---------- SUPPLIED RECORDS
(** * timelapse.py: camera snapshot to cloud storage, one run

    A shallow embedding of [timelapse.py] and the properties of its three
    steps: [get_imou_access_token], [get_device_snapshot],
    [upload_to_google_drive], and of [main] which chains them.

    Conventions of the embedding.
    - A Python [str] is a Rocq [string] holding its UTF-8 encoding, so
      [s.encode('utf-8')] is the identity on the representation and
      concatenation is [String.append].
    - A value decoded from JSON is a [json]; a Python [dict] is an
      insertion-ordered association list, read from the front.
    - Whatever the program asks of the outside (environment variables, the
      clocks, the two HTTP libraries, the storage client) is a field of a
      [world]; what it does to the outside is recorded in a [state]: the
      files on disk and the list of calls made.
    - Console output is not modelled, the expressions evaluated to build it
      are, since they can raise. *)

From Stdlib Require Import ZArith String Ascii List Lia Bool DecimalString.
From stdpp Require Import base option strings gmap.
Import ListNotations.

Local Open Scope string_scope.
Local Open Scope Z_scope.

(** ** hashlib.md5

    RFC 1321 on 32-bit words kept in [Z], each operation reduced modulo
    2^32. *)
Module MD5.

Definition wrap (x : Z) : Z := x mod 2 ^ 32.
Definition add32 (x y : Z) : Z := wrap (x + y).
Definition not32 (x : Z) : Z := Z.lxor x 0xffffffff.
Definition rotl32 (x : Z) (n : Z) : Z :=
  Z.lor (wrap (Z.shiftl x n)) (Z.shiftr x (32 - n)).

Definition K : list Z :=
  [ 0xd76aa478; 0xe8c7b756; 0x242070db; 0xc1bdceee; 0xf57c0faf; 0x4787c62a; 0xa8304613; 0xfd469501;
    0x698098d8; 0x8b44f7af; 0xffff5bb1; 0x895cd7be; 0x6b901122; 0xfd987193; 0xa679438e; 0x49b40821;
    0xf61e2562; 0xc040b340; 0x265e5a51; 0xe9b6c7aa; 0xd62f105d; 0x02441453; 0xd8a1e681; 0xe7d3fbc8;
    0x21e1cde6; 0xc33707d6; 0xf4d50d87; 0x455a14ed; 0xa9e3e905; 0xfcefa3f8; 0x676f02d9; 0x8d2a4c8a;
    0xfffa3942; 0x8771f681; 0x6d9d6122; 0xfde5380c; 0xa4beea44; 0x4bdecfa9; 0xf6bb4b60; 0xbebfbc70;
    0x289b7ec6; 0xeaa127fa; 0xd4ef3085; 0x04881d05; 0xd9d4d039; 0xe6db99e5; 0x1fa27cf8; 0xc4ac5665;
    0xf4292244; 0x432aff97; 0xab9423a7; 0xfc93a039; 0x655b59c3; 0x8f0ccc92; 0xffeff47d; 0x85845dd1;
    0x6fa87e4f; 0xfe2ce6e0; 0xa3014314; 0x4e0811a1; 0xf7537e82; 0xbd3af235; 0x2ad7d2bb; 0xeb86d391 ].

Definition shifts : list Z :=
  [ 7; 12; 17; 22; 7; 12; 17; 22; 7; 12; 17; 22; 7; 12; 17; 22;
    5;  9; 14; 20; 5;  9; 14; 20; 5;  9; 14; 20; 5;  9; 14; 20;
    4; 11; 16; 23; 4; 11; 16; 23; 4; 11; 16; 23; 4; 11; 16; 23;
    6; 10; 15; 21; 6; 10; 15; 21; 6; 10; 15; 21; 6; 10; 15; 21 ].

Record regs := Regs { rA : Z; rB : Z; rC : Z; rD : Z }.

Definition init : regs :=
  Regs 0x67452301 0xefcdab89 0x98badcfe 0x10325476.

(** One of the 64 operations of a block: [m] is the block as sixteen
    little-endian words, [i] the operation's index. *)
Definition round (m : list Z) (r : regs) (i : nat) : regs :=
  let '(Regs a b c d) := r in
  let iz := Z.of_nat i in
  let '(f, g) :=
    if iz <? 16 then (Z.lor (Z.land b c) (Z.land (not32 b) d), iz)
    else if iz <? 32 then (Z.lor (Z.land d b) (Z.land (not32 d) c), (5 * iz + 1) mod 16)
    else if iz <? 48 then (Z.lxor (Z.lxor b c) d, (3 * iz + 5) mod 16)
    else (Z.lxor c (Z.lor b (not32 d)), (7 * iz) mod 16) in
  let f' := add32 (add32 (add32 f a) (nth i K 0)) (nth (Z.to_nat g) m 0) in
  Regs d (add32 b (rotl32 f' (nth i shifts 0))) b c.

Definition block (r : regs) (m : list Z) : regs :=
  let '(Regs a b c d) := fold_left (round m) (seq 0 64) r in
  Regs (add32 (rA r) a) (add32 (rB r) b) (add32 (rC r) c) (add32 (rD r) d).

(** [n] as [k] little-endian bytes. *)
Fixpoint le_bytes (k : nat) (n : Z) : list Z :=
  match k with
  | O => []
  | S k' => n mod 256 :: le_bytes k' (n / 256)
  end.

(** The padded message: a 0x80 byte, zeros up to 56 modulo 64, then the
    bit length on eight bytes. *)
Definition pad (msg : list Z) : list Z :=
  let len := Z.of_nat (length msg) in
  let zeros := Z.to_nat ((55 - len) mod 64) in
  msg ++ [0x80] ++ repeat 0 zeros ++ le_bytes 8 ((8 * len) mod 2 ^ 64).

Fixpoint le_words (bs : list Z) : list Z :=
  match bs with
  | b0 :: b1 :: b2 :: b3 :: rest =>
      (b0 + b1 * 2 ^ 8 + b2 * 2 ^ 16 + b3 * 2 ^ 24) :: le_words rest
  | _ => []
  end.

Fixpoint blocks (n : nat) (ws : list Z) (r : regs) : regs :=
  match n with
  | O => r
  | S n' => blocks n' (skipn 16 ws) (block r (firstn 16 ws))
  end.

Definition digest (msg : list Z) : list Z :=
  let ws := le_words (pad msg) in
  let '(Regs a b c d) := blocks (length ws / 16) ws init in
  le_bytes 4 a ++ le_bytes 4 b ++ le_bytes 4 c ++ le_bytes 4 d.

Definition hex_digit (n : Z) : ascii :=
  if n <? 10 then ascii_of_nat (Z.to_nat (48 + n))
  else ascii_of_nat (Z.to_nat (87 + n)).

Fixpoint hex (bs : list Z) : string :=
  match bs with
  | [] => ""
  | b :: rest => String (hex_digit (b / 16)) (String (hex_digit (b mod 16)) (hex rest))
  end.

Fixpoint bytes_of (s : string) : list Z :=
  match s with
  | EmptyString => []
  | String c rest => Z.of_nat (nat_of_ascii c) :: bytes_of rest
  end.

(** [hashlib.md5(b).hexdigest()] for the bytes [b] of [s]. *)
Definition hexdigest (s : string) : string := hex (digest (bytes_of s)).

End MD5.

(** ** Python values and the operations the program applies to them *)

(** A value decoded by [response.json()]. A Python float is kept as its
    [repr], which identifies it. *)
#[warnings="-register-all"] Inductive json : Type :=
| JNull
| JBool (b : bool)
| JInt (n : Z)
| JFloat (r : string)
| JStr (s : string)
| JArr (items : list json)
| JObj (fields : list (string * json)).

Inductive exn : Type :=
| Exception (msg : string)
| AttributeError
| TypeError
| KeyError
| IndexError
| FileNotFoundError (path : string)
| HTTPError (status : Z)
| Timeout
| LibraryError (what : string).

(** What a Python expression or call comes to: a value, or an exception on
    its way up. *)
Inductive outcome (A : Type) : Type :=
| Return (a : A)
| Raise (e : exn).
Arguments Return {A} a.
Arguments Raise {A} e.

#[export] Instance outcome_ret : MRet outcome := fun A a => Return a.
#[export] Instance outcome_bind : MBind outcome := fun A B f m =>
  match m with
  | Return a => f a
  | Raise e => Raise e
  end.

Module Py.

(** [str(n)] for an [int]. *)
Definition str_of_int (n : Z) : string :=
  DecimalString.NilZero.string_of_int (Z.to_int n).

(** [needle in hay] for two [str]. *)
Fixpoint contains (needle hay : string) : bool :=
  String.prefix needle hay ||
  match hay with
  | EmptyString => false
  | String _ rest => contains needle rest
  end.

(** A byte of the form 10xxxxxx continues a UTF-8 character. *)
Definition continuation (c : ascii) : bool :=
  let n := Z.of_nat (nat_of_ascii c) in (128 <=? n) && (n <? 192).

(** [len(s)] for a [str]: its number of characters. *)
Fixpoint str_len (s : string) : Z :=
  match s with
  | EmptyString => 0
  | String c rest => (if continuation c then 0 else 1) + str_len rest
  end.

Fixpoint take_continuation (s : string) : string :=
  match s with
  | EmptyString => EmptyString
  | String c rest =>
      if continuation c then String c (take_continuation rest) else EmptyString
  end.

(** [s[0]] for a non-empty [str]. *)
Definition first_char (s : string) : option string :=
  match s with
  | EmptyString => None
  | String c rest => Some (String c (take_continuation rest))
  end.

(** [d.get(key)] on the association list of a [dict]. *)
Fixpoint lookup (key : string) (fields : list (string * json)) : option json :=
  match fields with
  | [] => None
  | (k, v) :: rest => if String.eqb k key then Some v else lookup key rest
  end.

(** [d[key] = v]: a key already there keeps its place. *)
Fixpoint assign (key : string) (v : json) (fields : list (string * json))
  : list (string * json) :=
  match fields with
  | [] => [(key, v)]
  | (k, v') :: rest =>
      if String.eqb k key then (k, v) :: rest else (k, v') :: assign key v rest
  end.

(** [v == s] for a [str] [s]. *)
Definition eq_str (v : json) (s : string) : bool :=
  match v with
  | JStr s' => String.eqb s' s
  | _ => false
  end.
--------------------
### WHAT TO PRODUCE
Repeat the entries above exactly, from the first line through the line containing "Conventions of the embedding.".

### RESULT OF THE TASK
(** * timelapse.py: camera snapshot to cloud storage, one run

    A shallow embedding of [timelapse.py] and the properties of its three
    steps: [get_imou_access_token], [get_device_snapshot],
    [upload_to_google_drive], and of [main] which chains them.

    Conventions of the embedding.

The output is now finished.